*** Begin section ***
(** * Stock management backend: admin sessions and the in-memory catalog

    Shallow embedding of [src/stock_backend/src/api/main.py]: the
    process-wide mutable state (the dict [ADMIN_SESSIONS] and the lists
    [CATEGORIES] and [PRODUCTS]) is a [Store] threaded through a small
    state-and-exception monad.  A Python [raise HTTPException(...)] aborts
    the handler but keeps every mutation already done to the shared
    objects, so the monad returns the current store on failure too. *)

From Stdlib Require Import ZArith String.
From stdpp Require Import base list gmap strings.

Open Scope Z_scope.

(** ** Data model (pydantic models [Category], [Product], request bodies) *)

Record Category := mkCategory {
  cat_id : Z;
  cat_name : string
}.

Record Product := mkProduct {
  prod_id : Z;
  prod_name : string;
  prod_category_id : Z;
  prod_image_url : string;
  prod_quantity : Z
}.

(** [CategoryCreate] / [CategoryUpdate] *)
Record CategoryCreate := mkCategoryCreate { cc_name : string }.
Record CategoryUpdate := mkCategoryUpdate { cu_name : option string }.

(** [ProductCreate] / [ProductUpdate] *)
Record ProductCreate := mkProductCreate {
  pc_name : string;
  pc_category_id : Z;
  pc_image_url : string;
  pc_quantity : Z
}.

Record ProductUpdate := mkProductUpdate {
  pu_name : option string;
  pu_category_id : option Z;
  pu_image_url : option string;
  pu_quantity : option Z
}.

(** [LoginRequest] *)
Record LoginRequest := mkLoginRequest { username : string; password : string }.

(** [fastapi.HTTPException(status_code=..., detail=...)] *)
Record HTTPException := mkHTTPException {
  status_code : Z;
  detail : string
}.

(** The process-wide state: [ADMIN_SESSIONS] (token -> username),
    [CATEGORIES] and [PRODUCTS]. *)
Record Store := mkStore {
  ADMIN_SESSIONS : gmap string string;
  CATEGORIES : list Category;
  PRODUCTS : list Product
}.

Definition set_sessions (s : gmap string string) (st : Store) : Store :=
  mkStore s (CATEGORIES st) (PRODUCTS st).
Definition set_categories (cs : list Category) (st : Store) : Store :=
  mkStore (ADMIN_SESSIONS st) cs (PRODUCTS st).
Definition set_products (ps : list Product) (st : Store) : Store :=
  mkStore (ADMIN_SESSIONS st) (CATEGORIES st) ps.

(** ** A state monad with Python exceptions *)

Inductive Result (A : Type) :=
| Ok (a : A)
| Raise (e : HTTPException).
Arguments Ok {A} a.
Arguments Raise {A} e.

Definition M (A : Type) : Type := Store -> Result A * Store.

Definition ret {A} (a : A) : M A := fun st => (Ok a, st).
Definition raise {A} (e : HTTPException) : M A := fun st => (Raise e, st).
Definition get : M Store := fun st => (Ok st, st).
Definition put (st' : Store) : M unit := fun _ => (Ok tt, st').
Definition bind {A B} (m : M A) (k : A -> M B) : M B :=
  fun st => match m st with
            | (Ok a, st1) => k a st1
            | (Raise e, st1) => (Raise e, st1)
            end.

Notation "x <-- m ;; k" := (bind m (fun x => k))
  (at level 100, m at next level, right associativity).
Notation "m ;;; k" := (bind m (fun _ => k))
  (at level 100, right associativity).

(** ** Python helpers *)

(** [max(xs, default=d)] *)
Definition py_max_default (d : Z) (xs : list Z) : Z :=
  match xs with
  | [] => d
  | x :: rest => fold_left Z.max rest x
  end.

(** [any(cat.id == cid for cat in CATEGORIES)] *)
Definition category_exists (cid : Z) (cats : list Category) : bool :=
  existsb (fun cat => cat_id cat =? cid) cats.

(** The first index of the list element with the given id: the position
    at which a Python [for x in xs: if x.id == k: ...] loop stops, and
    [next((i for i, x in enumerate(xs) if x.id == k), None)]. *)
Definition find_category (cid : Z) (cats : list Category) : option (nat * Category) :=
  list_find (fun cat => cat_id cat = cid) cats.
Definition find_product (pid : Z) (prods : list Product) : option (nat * Product) :=
  list_find (fun p => prod_id p = pid) prods.

(** Writing back a mutated element: the loop variable is the object stored
    in the list, so an attribute assignment updates the list in place. *)
Definition write_category (i : nat) (cat : Category) : M unit :=
  st <-- get ;; put (set_categories (<[i := cat]> (CATEGORIES st)) st).
Definition write_product (i : nat) (p : Product) : M unit :=
  st <-- get ;; put (set_products (<[i := p]> (PRODUCTS st)) st).

(** ** Session store *)

Definition ADMIN_USERNAME : string := "admin".
Definition ADMIN_PASSWORD : string := "admin".

Definition unauthorized_token : HTTPException :=
  mkHTTPException 401 "Invalid or expired admin authentication token.".
Definition unauthorized_login : HTTPException :=
  mkHTTPException 401 "Invalid username or password".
*** End section ***
(Task instructions):
Answer with one number only: how many lines in the listing include "mkStore".

(Solved exercise):
4